[DATA TO USE]

Fixpoint ada_stream_chunks (fuel : nat)
    (h rowBytes rowBytesClipped chunkHeightLimit : Z)
    (src : source) (rowStart : Z) (wd : World) : option World :=
  if rowStart <? h then
    match fuel with
    | O => None
    | S fuel' =>
        let chunkHeight := h - rowStart in
        let chunkHeight :=
          if chunkHeight >? chunkHeightLimit then chunkHeightLimit
          else chunkHeight in
        let wd := writeBytes4 ASCII_ESC (chr "*") chunkHeight rowBytesClipped wd in
        match ada_stream_chunk chunkHeight rowBytes rowBytesClipped (src, wd) with
        | Some (src, wd) =>
            ada_stream_chunks fuel' h rowBytes rowBytesClipped chunkHeightLimit
              src (rowStart + chunkHeightLimit) wd
        | None => None
        end
    end
  else Some wd.

(** [printBitmap_ada(w, h, fromStream)]. *)
Definition printBitmap_ada_stream (w h : Z) (fromStream : source) (wd : World)
    : option World :=
  let rowBytes := ada_rowBytes w in
  let rowBytesClipped := ada_rowBytesClipped w in
  match ada_chunkHeightLimit w (pp wd) with
  | None => None
  | Some chunkHeightLimit =>
      option_map (upd (set_prevByte ASCII_LF))
        (ada_stream_chunks (Z.to_nat h) h rowBytes rowBytesClipped
           chunkHeightLimit fromStream 0 wd)
  end.

(** [printBitmap_ada(fromStream)]: width and height come first, low byte
    first, read without waiting.  They are [uint16_t] and go to the [int]
    parameters of the variant above. *)
Definition printBitmap_ada_header (fromStream : source) (wd : World)
    : option World :=
  let '(r, src) := source_read fromStream in
  let tmp := uint8 r in
  let '(r, src) := source_read src in
  let width := uint16 (Z.shiftl r 8 + tmp) in
  let '(r, src) := source_read src in
  let tmp := uint8 r in
  let '(r, src) := source_read src in
  let height := uint16 (Z.shiftl r 8 + tmp) in
  printBitmap_ada_stream (to_int INT_BITS width) (to_int INT_BITS height)
    src wd.

(** *** Session *)

Definition offline : Op := writeBytes3 ASCII_ESC (chr "=") 0.

Definition online : Op := writeBytes3 ASCII_ESC (chr "=") 1.

Definition sleepAfter (seconds : Z) : Op :=
  let seconds := uint16 seconds in
  if 264 <=? PRINTER_FIRMWARE
  then writeBytes4 ASCII_ESC (chr "8") seconds (Z.shiftr seconds 8)
  else writeBytes3 ASCII_ESC (chr "8") seconds.

Definition sleep : Op := sleepAfter 1.

Definition wake : Op :=
  writeBytes1 255 ;;
  (if 264 <=? PRINTER_FIRMWARE
   then delay 50 ;; writeBytes4 ASCII_ESC (chr "8") 0 0
   else for_lt 10 (fun _ => writeBytes1 0)).

(** The loop of [hasPaper], [n] rounds left: it returns the value of
    [status], -1 when no round found a byte. *)
Fixpoint hasPaper_poll (n : nat) (w : World) : Z * World :=
  match n with
  | O => (-1, w)
  | S n' =>
      let (a, w) := stream_available w in
      if a then stream_read w
      else hasPaper_poll n' (delay 100 w)
  end.

Definition hasPaper (w : World) : bool * World :=
  let w := writeBytes3 0x10 0x04 4 w in
  let (status, w) := hasPaper_poll 10 w in
  (lnot_int (Z.land status 4), w).

Definition setLineHeight (val : Z) : Op :=
  let val := if val <? 24 then 24 else val in
  upd (set_lineSpacing (val - 24)) ;;
  writeBytes3 ASCII_ESC (chr "3") val.

Definition setMaxChunkHeight (val : Z) : Op := upd (set_maxChunkHeight val).

Definition setCharset (val : Z) : Op :=
  let val := uint8 val in
  let val := if val >? 15 then 15 else val in
  writeBytes3 ASCII_ESC (chr "R") val.

Definition setCodePage (val : Z) : Op :=
  let val := uint8 val in
  let val := if val >? 47 then 47 else val in
  writeBytes3 ASCII_ESC (chr "t") val.

Definition tab : Op :=
  writeBytes1 ASCII_TAB ;;
  (fun w => upd (set_column (Z.land (column (pp w) + 4) 252)) w).

Definition setCharSpacing (spacing : Z) : Op :=
  writeBytes3 ASCII_ESC (chr " ") spacing.

Definition cut : Op := writeBytes3 ASCII_GS (chr "V") 0.

Definition beep : Op := writeBytes2 ASCII_ESC (chr "o").

Definition setBeep (sec : Z) : Op := writeBytes3 ASCII_GS (chr "o") sec.

Definition reprintQRcode (timeoutQR : Z) : Op :=
  writeBytes4 ASCII_GS (chr "(") (chr "k") 3 ;;
  writeBytes4 0 49 81 48 ;;
  upd (set_prevByte ASCII_LF).

Definition printQRcode (text : list Z) (errCorrect moduleSize model timeoutQR : Z)
    : Op :=
  let errCorrect := uint8 errCorrect in
  let moduleSize := uint8 moduleSize in
  let model := uint8 model in
  let model := if (model <? 49) || (model >? 51) then 50 else model in
  writeBytes4 ASCII_GS (chr "(") (chr "k") 4 ;;
  writeBytes4 0 49 65 model ;;
  writeBytes1 0 ;;
  (let moduleSize :=
     if (moduleSize <? 1) || (moduleSize >? 16) then 3 else moduleSize in
   writeBytes3 ASCII_GS (chr "(") (chr "k") ;;
   writeBytes4 3 0 49 67 ;;
   writeBytes1 moduleSize) ;;
  (let errCorrect :=
     if (errCorrect <? 48) || (errCorrect >? 51) then 48 else errCorrect in
   writeBytes3 ASCII_GS (chr "(") (chr "k") ;;
   writeBytes4 3 0 49 69 ;;
   writeBytes1 errCorrect) ;;
  writeBytes3 ASCII_GS (chr "(") (chr "k") ;;
  (let len := uint16 (strlen text) in
   writeBytes2 (uint8 (Z.rem (len + 3) 256)) (uint8 (Z.quot (len + 3) 256)) ;;
   writeBytes3 49 80 48 ;;
   for_lt len (fun i => writeBytes1 (char_at text i))) ;;
  reprintQRcode timeoutQR.

Definition setDefault : Op :=
  online ;;
  justify (chr "L") ;;
  inverseOff ;;
  doubleHeightOff ;;
  setLineHeight 30 ;;
  boldOff ;;
  underlineOff ;;
  setBarcodeHeight 50 ;;
  setSize (chr "s") ;;
  setCharset CHARSET_DENMARK1 ;;
  setCodePage CODEPAGE_ISO_8859_1.

Definition begin (heatTime : Z) : Op :=
  wake ;;
  reset ;;
  writeBytes2 ASCII_ESC (chr "7") ;;
  writeBytes3 11 heatTime 40 ;;
  (fun w =>
     if dtrPin (pp w) <? 255
     then (pinMode_pullup (dtrPin (pp w)) ;;
           writeBytes3 ASCII_GS (chr "a") (Z.shiftl 1 5) ;;
           upd (set_dtrEnabled true)) w
     else w) ;;
  upd (set_dotPrintTime 1) ;;
  upd (set_dotFeedTime 1) ;;
  upd (set_maxChunkHeight 255) ;;
  setDefault.

(** ** The operations of the class, as data *)

Inductive op : Type :=
| OsetTimes (p f : Z)
| Owrite (c : Z)
| Obegin (heatTime : Z)
| Oreset
| OsetDefault
| Otest
| OtestPage
| OsetBarcodeHeight (val : Z)
| OprintBarcode (text : list Z) (type : Z)
| OsetPrintMode (mask : Z)
| OunsetPrintMode (mask : Z)
| OwritePrintMode
| Onormal
| OinverseOn | OinverseOff
| OupsideDownOn | OupsideDownOff
| OdoubleHeightOn | OdoubleHeightOff
| OdoubleWidthOn | OdoubleWidthOff
| OstrikeOn | OstrikeOff
| OboldOn | OboldOff
| Ojustify (value : Z)
| Ofeed (x : Z)
| OfeedRows (rows : Z)
| Oflush
| OsetSize (value : Z)
| OunderlineOn (weight : Z)
| OunderlineOff
| OprintBitmap (w h : Z) (bitmap : image) (fromProgMem : bool)
| OdefineBitImage (w h : Z) (bitmap : image)
| OprintDefinedBitImage (mode : Z)
| OdefineNVBitmap (w h : Z) (bitmap : image)
| OdefineNVBitmap2 (w1 h1 : Z) (bitmap1 : image) (w2 h2 : Z) (bitmap2 : image)
| OprintNVBitmap (n mode : Z)
| OprintBitmap_ada (w h : Z) (bitmap : image) (fromProgMem : bool)
| OprintBitmap_ada_stream (w h : Z) (fromStream : source)
| OprintBitmap_ada_header (fromStream : source)
| Ooffline | Oonline
| Osleep
| OsleepAfter (seconds : Z)
| Owake
| OhasPaper
| OsetLineHeight (val : Z)
| OsetMaxChunkHeight (val : Z)
| OsetCharset (val : Z)
| OsetCodePage (val : Z)
| Otab
| OsetCharSpacing (spacing : Z)
| Ocut
| Obeep
| OsetBeep (sec : Z)
| OprintQRcode (text : list Z) (errCorrect moduleSize model timeoutQR : Z)
| OreprintQRcode (timeoutQR : Z).

(** One call; [None] when the call does not return. *)
Definition step (o : op) (w : World) : option World :=
  match o with
  | OsetTimes p f => Some (setTimes p f w)
  | Owrite c => Some (snd (write c w))
  | Obegin heatTime => Some (begin heatTime w)
  | Oreset => Some (reset w)
  | OsetDefault => Some (setDefault w)
  | Otest => Some (test w)
  | OtestPage => Some (testPage w)
  | OsetBarcodeHeight val => Some (setBarcodeHeight val w)
  | OprintBarcode text type => printBarcode text type w
  | OsetPrintMode mask => Some (setPrintMode mask w)
  | OunsetPrintMode mask => Some (unsetPrintMode mask w)
  | OwritePrintMode => Some (writePrintMode w)
  | Onormal => Some (normal w)
  | OinverseOn => Some (inverseOn w)
  | OinverseOff => Some (inverseOff w)
  | OupsideDownOn => Some (upsideDownOn w)
  | OupsideDownOff => Some (upsideDownOff w)
  | OdoubleHeightOn => Some (doubleHeightOn w)
  | OdoubleHeightOff => Some (doubleHeightOff w)
  | OdoubleWidthOn => Some (doubleWidthOn w)
  | OdoubleWidthOff => Some (doubleWidthOff w)
  | OstrikeOn => Some (strikeOn w)
  | OstrikeOff => Some (strikeOff w)
  | OboldOn => Some (boldOn w)
  | OboldOff => Some (boldOff w)
  | Ojustify value => Some (justify value w)
  | Ofeed x => Some (feed x w)
  | OfeedRows rows => Some (feedRows rows w)
  | Oflush => Some (flush w)
  | OsetSize value => Some (setSize value w)
  | OunderlineOn weight => Some (underlineOn weight w)
  | OunderlineOff => Some (underlineOff w)
  | OprintBitmap wi h bitmap fromProgMem =>
      Some (printBitmap wi h bitmap fromProgMem w)
  | OdefineBitImage wi h bitmap => Some (defineBitImage wi h bitmap w)
  | OprintDefinedBitImage mode => Some (printDefinedBitImage mode w)
  | OdefineNVBitmap wi h bitmap => Some (defineNVBitmap wi h bitmap w)
  | OdefineNVBitmap2 w1 h1 bitmap1 w2 h2 bitmap2 =>
      Some (defineNVBitmap2 w1 h1 bitmap1 w2 h2 bitmap2 w)
  | OprintNVBitmap n mode => Some (printNVBitmap n mode w)
  | OprintBitmap_ada wi h bitmap fromProgMem =>
      option_map snd (printBitmap_ada wi h bitmap fromProgMem w)
  | OprintBitmap_ada_stream wi h fromStream =>
      printBitmap_ada_stream wi h fromStream w
  | OprintBitmap_ada_header fromStream => printBitmap_ada_header fromStream w
  | Ooffline => Some (offline w)
  | Oonline => Some (online w)
  | Osleep => Some (sleep w)
  | OsleepAfter seconds => Some (sleepAfter seconds w)
  | Owake => Some (wake w)
  | OhasPaper => Some (snd (hasPaper w))
  | OsetLineHeight val => Some (setLineHeight val w)
  | OsetMaxChunkHeight val => Some (setMaxChunkHeight val w)
  | OsetCharset val => Some (setCharset val w)
  | OsetCodePage val => Some (setCodePage val w)
  | Otab => Some (tab w)
  | OsetCharSpacing spacing => Some (setCharSpacing spacing w)
  | Ocut => Some (cut w)
  | Obeep => Some (beep w)
  | OsetBeep sec => Some (setBeep sec w)
  | OprintQRcode text errCorrect moduleSize model timeoutQR =>
      Some (printQRcode text errCorrect moduleSize model timeoutQR w)
  | OreprintQRcode timeoutQR => Some (reprintQRcode timeoutQR w)
  end.

(** A sequence of calls. *)
Fixpoint run (os : list op) (w : World) : option World :=
  match os with
  | [] => Some w
  | o :: os' =>
      match step o w with
      | Some w' => run os' w'
      | None => None
      end
  end.

(** ** Predicates of the specification *)

(** Every field holds a value of its type. *)
Definition in_range (p : Pos_Printer) : Prop :=
  0 <= printMode p < 256 /\ 0 <= prevByte p < 256 /\
  0 <= column p < 256 /\ 0 <= maxColumn p < 256 /\
  0 <= charHeight p < 256 /\ 0 <= lineSpacing p < 256 /\
  0 <= barcodeHeight p < 256 /\ 0 <= maxChunkHeight p < 256 /\
  0 <= dtrPin p < 256 /\
  0 <= dotPrintTime p < 4294967296 /\ 0 <= dotFeedTime p < 4294967296.

(** The column invariant of the specification. *)
Definition column_inv (p : Pos_Printer) : Prop :=
  0 <= column p <= maxColumn p.

Definition column_invb (p : Pos_Printer) : bool :=
  (0 <=? column p) && (column p <=? maxColumn p).

(** The geometry agrees with the double-height and double-width flags. *)
Definition double_height (p : Pos_Printer) : bool :=
  Z.testbit (printMode p) 4.

Definition double_width (p : Pos_Printer) : bool :=
  Z.testbit (printMode p) 5.

Definition geometry_consistent (p : Pos_Printer) : Prop :=
  charHeight p = (if double_height p then 48 else 24) /\
  maxColumn p = (if double_width p then 16 else 32).

Definition geometry_consistentb (p : Pos_Printer) : bool :=
  (charHeight p =? (if double_height p then 48 else 24)) &&
  (maxColumn p =? (if double_width p then 16 else 32)).

(** Memory filled with zeros, and the world around a printer just
    constructed on pin [dtr]: nothing sent, nothing to receive. *)
Definition zero_printer : Pos_Printer :=
  mkPrinter 0 0 0 0 0 0 0 0 0 false 0 0.

Definition new_world (dtr : Z) : World :=
  mkWorld (Pos_Printer_new zero_printer dtr) [] 0 [].

(** The byte [write] puts on the line for [c]. *)
Definition written_byte (c : Z) : Z :=
  if DENMARK then remap_denmark (uint8 c) else uint8 c.

(** The value of [d] at the end of [write], when it was computed. *)
Definition write_delay (c : Z) (w : World) : option Z := fst (write_run c w).

(** What [hasPaper] logs in a round that finds nothing: a poll, then 100 ms
    of waiting; and [k] such rounds. *)
Definition idle_round : list event := [Avail false; Delay 100].

Fixpoint idle_rounds (k : nat) : list event :=
  match k with
  | O => []
  | S k' => idle_round ++ idle_rounds k'
  end.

[/DATA TO USE]

# [TASK]
Within the data above, the lines from the one with "0 <= column p <= maxColumn p." to the one with "charHeight p = (if" must be repeated exactly; no other line belongs in the answer.

# [EXPECTED ANSWER]
  0 <= column p <= maxColumn p.

Definition column_invb (p : Pos_Printer) : bool :=
  (0 <=? column p) && (column p <=? maxColumn p).

(** The geometry agrees with the double-height and double-width flags. *)
Definition double_height (p : Pos_Printer) : bool :=
  Z.testbit (printMode p) 4.

Definition double_width (p : Pos_Printer) : bool :=
  Z.testbit (printMode p) 5.

Definition geometry_consistent (p : Pos_Printer) : Prop :=
  charHeight p = (if double_height p then 48 else 24) /\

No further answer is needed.